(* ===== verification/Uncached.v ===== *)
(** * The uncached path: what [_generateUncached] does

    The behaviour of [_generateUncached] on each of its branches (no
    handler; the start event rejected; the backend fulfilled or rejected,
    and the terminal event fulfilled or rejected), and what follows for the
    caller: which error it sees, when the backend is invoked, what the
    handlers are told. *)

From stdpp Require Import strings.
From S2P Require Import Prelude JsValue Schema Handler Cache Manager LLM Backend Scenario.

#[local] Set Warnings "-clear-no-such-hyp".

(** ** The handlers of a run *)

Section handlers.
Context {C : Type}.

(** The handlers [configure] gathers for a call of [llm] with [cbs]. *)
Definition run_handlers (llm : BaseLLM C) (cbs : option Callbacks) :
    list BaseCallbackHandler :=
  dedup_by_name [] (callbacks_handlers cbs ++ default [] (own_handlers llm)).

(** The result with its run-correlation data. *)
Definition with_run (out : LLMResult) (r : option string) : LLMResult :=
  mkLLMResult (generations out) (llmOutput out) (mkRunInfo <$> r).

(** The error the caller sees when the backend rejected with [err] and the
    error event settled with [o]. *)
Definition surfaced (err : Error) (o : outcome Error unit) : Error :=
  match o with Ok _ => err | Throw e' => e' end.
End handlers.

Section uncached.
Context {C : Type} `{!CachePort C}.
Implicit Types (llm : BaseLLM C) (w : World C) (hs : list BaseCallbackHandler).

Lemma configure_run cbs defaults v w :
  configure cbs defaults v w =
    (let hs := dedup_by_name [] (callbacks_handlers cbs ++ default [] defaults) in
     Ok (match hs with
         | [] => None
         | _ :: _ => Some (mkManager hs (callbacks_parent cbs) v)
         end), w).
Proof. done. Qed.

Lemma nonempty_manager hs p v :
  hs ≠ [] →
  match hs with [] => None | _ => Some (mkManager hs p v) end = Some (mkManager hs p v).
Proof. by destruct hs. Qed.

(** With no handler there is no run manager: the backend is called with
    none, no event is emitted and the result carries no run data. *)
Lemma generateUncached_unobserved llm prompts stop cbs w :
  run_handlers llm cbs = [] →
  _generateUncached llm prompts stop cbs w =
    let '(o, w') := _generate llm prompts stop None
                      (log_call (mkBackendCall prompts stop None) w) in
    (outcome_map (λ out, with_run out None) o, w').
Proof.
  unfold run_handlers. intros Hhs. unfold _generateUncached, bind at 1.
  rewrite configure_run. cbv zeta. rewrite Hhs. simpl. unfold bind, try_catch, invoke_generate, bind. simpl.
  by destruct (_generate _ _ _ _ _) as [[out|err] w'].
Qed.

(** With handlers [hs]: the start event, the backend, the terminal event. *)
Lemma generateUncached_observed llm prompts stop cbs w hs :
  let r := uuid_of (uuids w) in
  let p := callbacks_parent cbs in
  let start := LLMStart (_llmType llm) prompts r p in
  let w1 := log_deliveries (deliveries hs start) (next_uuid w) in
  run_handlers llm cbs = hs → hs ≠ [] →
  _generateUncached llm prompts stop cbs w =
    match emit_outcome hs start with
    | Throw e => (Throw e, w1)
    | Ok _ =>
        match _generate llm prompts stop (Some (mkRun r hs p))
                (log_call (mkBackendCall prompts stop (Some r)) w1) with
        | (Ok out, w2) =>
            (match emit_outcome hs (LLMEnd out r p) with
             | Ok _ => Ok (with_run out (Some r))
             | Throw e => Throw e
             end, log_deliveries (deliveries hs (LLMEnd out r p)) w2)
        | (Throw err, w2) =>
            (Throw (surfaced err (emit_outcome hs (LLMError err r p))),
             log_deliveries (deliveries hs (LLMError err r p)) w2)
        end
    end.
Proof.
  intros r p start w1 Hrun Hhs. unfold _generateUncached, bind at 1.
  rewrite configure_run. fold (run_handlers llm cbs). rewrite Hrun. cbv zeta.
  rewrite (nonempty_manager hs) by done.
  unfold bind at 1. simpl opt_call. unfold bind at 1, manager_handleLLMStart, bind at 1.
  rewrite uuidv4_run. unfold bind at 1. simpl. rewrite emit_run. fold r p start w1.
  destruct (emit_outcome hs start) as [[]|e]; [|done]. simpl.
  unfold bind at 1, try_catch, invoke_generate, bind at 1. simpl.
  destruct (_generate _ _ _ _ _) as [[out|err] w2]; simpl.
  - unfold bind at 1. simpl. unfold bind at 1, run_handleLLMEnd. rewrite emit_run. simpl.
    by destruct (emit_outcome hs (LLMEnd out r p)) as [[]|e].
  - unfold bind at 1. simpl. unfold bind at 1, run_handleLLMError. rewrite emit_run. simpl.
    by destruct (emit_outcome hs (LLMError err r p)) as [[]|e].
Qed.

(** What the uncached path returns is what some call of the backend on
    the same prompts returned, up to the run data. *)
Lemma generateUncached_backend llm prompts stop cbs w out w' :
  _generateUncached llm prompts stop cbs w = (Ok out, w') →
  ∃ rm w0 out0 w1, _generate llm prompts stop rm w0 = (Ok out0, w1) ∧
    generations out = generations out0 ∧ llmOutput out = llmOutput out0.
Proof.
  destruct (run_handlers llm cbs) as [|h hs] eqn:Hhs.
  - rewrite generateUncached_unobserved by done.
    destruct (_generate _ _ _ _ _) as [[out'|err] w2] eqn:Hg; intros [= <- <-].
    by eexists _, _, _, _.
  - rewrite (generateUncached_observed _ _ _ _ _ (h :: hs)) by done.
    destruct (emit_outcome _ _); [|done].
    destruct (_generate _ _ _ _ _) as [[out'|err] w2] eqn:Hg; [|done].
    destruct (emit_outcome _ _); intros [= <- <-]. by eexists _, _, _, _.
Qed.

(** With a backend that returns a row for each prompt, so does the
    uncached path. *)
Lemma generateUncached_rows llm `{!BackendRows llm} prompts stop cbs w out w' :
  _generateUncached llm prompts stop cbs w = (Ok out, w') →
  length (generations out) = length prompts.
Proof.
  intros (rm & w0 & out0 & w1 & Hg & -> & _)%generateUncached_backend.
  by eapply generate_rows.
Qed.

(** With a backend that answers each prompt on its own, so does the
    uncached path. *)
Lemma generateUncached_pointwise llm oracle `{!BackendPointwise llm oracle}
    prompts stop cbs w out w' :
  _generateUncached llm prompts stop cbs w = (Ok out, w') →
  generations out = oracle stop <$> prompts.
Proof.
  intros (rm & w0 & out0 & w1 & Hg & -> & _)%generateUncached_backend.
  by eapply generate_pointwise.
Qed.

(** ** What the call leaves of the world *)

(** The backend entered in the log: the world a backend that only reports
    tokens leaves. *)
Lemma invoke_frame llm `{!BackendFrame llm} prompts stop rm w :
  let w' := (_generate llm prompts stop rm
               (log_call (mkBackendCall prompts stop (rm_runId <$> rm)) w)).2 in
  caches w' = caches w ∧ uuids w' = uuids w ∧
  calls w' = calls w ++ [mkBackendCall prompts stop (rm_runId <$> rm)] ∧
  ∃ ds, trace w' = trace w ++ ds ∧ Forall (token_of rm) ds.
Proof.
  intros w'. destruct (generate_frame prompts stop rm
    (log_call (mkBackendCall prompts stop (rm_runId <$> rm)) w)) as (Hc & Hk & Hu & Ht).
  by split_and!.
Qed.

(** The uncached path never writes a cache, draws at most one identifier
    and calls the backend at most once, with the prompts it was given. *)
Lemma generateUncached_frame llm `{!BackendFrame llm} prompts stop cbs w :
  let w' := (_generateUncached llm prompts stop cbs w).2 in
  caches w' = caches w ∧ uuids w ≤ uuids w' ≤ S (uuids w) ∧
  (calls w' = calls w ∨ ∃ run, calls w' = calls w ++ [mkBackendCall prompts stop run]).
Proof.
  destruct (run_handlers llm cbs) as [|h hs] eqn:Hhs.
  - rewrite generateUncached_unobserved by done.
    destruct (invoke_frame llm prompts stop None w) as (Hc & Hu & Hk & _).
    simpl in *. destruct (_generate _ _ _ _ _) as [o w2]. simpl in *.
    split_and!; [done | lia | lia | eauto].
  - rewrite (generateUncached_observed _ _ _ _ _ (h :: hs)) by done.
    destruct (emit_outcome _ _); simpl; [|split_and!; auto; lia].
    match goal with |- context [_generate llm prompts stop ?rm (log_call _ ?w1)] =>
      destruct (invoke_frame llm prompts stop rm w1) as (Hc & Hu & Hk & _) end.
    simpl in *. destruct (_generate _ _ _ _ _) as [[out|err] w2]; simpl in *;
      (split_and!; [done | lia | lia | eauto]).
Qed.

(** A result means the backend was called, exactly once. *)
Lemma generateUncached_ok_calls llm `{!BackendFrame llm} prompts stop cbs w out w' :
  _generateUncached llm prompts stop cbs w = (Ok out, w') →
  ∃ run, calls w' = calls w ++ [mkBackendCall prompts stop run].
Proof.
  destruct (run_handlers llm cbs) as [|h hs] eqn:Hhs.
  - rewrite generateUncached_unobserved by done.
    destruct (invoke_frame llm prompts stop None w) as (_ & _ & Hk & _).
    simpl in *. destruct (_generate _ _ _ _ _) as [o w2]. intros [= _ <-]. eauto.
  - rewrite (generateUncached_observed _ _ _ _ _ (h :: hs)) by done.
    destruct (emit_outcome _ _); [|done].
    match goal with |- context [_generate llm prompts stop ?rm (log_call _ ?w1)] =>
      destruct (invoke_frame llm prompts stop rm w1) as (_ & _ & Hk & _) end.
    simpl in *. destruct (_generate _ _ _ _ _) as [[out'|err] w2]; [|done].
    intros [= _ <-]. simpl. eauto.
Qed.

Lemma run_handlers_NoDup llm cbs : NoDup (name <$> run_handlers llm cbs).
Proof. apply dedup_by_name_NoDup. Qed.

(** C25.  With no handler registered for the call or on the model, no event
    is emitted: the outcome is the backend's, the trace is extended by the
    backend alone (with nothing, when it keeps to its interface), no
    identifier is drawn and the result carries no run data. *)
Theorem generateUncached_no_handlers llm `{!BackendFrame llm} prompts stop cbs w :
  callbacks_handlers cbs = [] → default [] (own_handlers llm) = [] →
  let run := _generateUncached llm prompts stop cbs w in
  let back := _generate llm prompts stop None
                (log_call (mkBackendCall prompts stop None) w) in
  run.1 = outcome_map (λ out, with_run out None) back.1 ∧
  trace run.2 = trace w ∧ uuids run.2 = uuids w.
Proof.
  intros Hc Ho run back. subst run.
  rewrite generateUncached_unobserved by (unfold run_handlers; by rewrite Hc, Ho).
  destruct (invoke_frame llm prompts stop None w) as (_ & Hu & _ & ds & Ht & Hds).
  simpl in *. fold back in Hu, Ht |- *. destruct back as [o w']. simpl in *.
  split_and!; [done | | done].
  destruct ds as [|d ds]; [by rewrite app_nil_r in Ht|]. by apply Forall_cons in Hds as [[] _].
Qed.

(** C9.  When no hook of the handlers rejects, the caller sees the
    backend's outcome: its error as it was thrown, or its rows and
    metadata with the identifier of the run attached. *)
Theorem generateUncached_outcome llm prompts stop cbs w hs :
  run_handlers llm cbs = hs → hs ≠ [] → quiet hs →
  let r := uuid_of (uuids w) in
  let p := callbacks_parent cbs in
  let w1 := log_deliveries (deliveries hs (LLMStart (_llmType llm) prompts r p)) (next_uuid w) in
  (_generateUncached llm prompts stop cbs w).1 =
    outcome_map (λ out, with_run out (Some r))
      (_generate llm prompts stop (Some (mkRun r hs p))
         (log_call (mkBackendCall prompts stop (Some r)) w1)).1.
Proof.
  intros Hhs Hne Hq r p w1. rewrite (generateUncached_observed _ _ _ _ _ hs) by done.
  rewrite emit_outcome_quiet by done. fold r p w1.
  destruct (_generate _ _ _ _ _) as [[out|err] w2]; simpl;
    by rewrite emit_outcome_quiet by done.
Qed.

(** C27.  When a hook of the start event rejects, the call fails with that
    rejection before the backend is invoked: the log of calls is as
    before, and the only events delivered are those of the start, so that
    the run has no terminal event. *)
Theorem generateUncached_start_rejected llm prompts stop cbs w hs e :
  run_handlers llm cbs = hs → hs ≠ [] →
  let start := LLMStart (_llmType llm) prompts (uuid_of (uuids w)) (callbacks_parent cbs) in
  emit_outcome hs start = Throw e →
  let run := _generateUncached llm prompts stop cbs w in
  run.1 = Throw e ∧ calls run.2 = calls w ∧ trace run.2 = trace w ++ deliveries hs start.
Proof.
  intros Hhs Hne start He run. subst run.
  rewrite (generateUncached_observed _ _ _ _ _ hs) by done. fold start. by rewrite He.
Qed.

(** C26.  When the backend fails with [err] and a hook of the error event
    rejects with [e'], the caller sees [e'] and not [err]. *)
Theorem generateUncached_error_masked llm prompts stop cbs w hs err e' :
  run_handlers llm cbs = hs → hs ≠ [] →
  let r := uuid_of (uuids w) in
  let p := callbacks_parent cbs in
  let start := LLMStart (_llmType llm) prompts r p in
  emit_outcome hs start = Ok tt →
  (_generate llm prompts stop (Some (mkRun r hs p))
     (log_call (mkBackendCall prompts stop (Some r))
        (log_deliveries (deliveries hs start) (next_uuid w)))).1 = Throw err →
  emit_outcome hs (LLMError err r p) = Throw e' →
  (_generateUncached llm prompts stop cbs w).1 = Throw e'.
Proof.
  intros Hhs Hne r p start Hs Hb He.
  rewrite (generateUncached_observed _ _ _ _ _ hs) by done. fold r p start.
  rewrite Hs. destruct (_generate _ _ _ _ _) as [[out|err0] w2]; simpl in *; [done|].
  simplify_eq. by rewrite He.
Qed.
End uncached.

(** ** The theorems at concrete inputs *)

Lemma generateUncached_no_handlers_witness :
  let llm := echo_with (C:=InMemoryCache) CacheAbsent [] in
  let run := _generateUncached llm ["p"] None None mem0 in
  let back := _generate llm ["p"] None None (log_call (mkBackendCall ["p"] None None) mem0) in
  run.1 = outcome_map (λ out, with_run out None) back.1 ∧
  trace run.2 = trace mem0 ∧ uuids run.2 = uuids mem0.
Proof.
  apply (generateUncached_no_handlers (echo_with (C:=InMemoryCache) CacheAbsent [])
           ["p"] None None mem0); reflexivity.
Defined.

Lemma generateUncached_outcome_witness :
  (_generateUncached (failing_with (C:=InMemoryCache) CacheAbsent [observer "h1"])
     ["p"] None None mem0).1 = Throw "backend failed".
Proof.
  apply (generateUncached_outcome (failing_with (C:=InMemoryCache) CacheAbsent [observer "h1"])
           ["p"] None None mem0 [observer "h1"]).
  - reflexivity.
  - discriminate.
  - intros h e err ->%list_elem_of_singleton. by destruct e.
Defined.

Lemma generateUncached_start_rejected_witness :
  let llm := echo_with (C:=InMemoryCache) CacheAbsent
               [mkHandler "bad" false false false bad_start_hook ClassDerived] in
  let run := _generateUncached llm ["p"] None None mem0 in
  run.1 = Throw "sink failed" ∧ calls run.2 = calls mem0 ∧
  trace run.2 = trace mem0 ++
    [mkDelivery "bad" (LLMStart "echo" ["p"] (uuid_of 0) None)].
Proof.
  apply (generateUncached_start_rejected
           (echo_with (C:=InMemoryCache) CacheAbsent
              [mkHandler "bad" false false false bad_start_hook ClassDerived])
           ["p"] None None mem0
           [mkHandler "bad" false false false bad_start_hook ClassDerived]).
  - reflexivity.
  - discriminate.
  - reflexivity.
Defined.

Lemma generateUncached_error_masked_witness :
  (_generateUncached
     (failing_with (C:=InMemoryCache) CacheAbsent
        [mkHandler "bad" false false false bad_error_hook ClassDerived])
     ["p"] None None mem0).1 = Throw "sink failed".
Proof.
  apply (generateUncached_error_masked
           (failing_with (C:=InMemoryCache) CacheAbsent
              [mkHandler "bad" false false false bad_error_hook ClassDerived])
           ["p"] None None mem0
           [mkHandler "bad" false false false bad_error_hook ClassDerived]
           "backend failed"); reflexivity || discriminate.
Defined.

▸ PROBLEM DETAILS
Track down every line in the entries that includes the string "each", and copy it.

▸ RESPONSE TO THE TASK
    The behaviour of [_generateUncached] on each of its branches (no
(** With a backend that returns a row for each prompt, so does the
(** With a backend that answers each prompt on its own, so does the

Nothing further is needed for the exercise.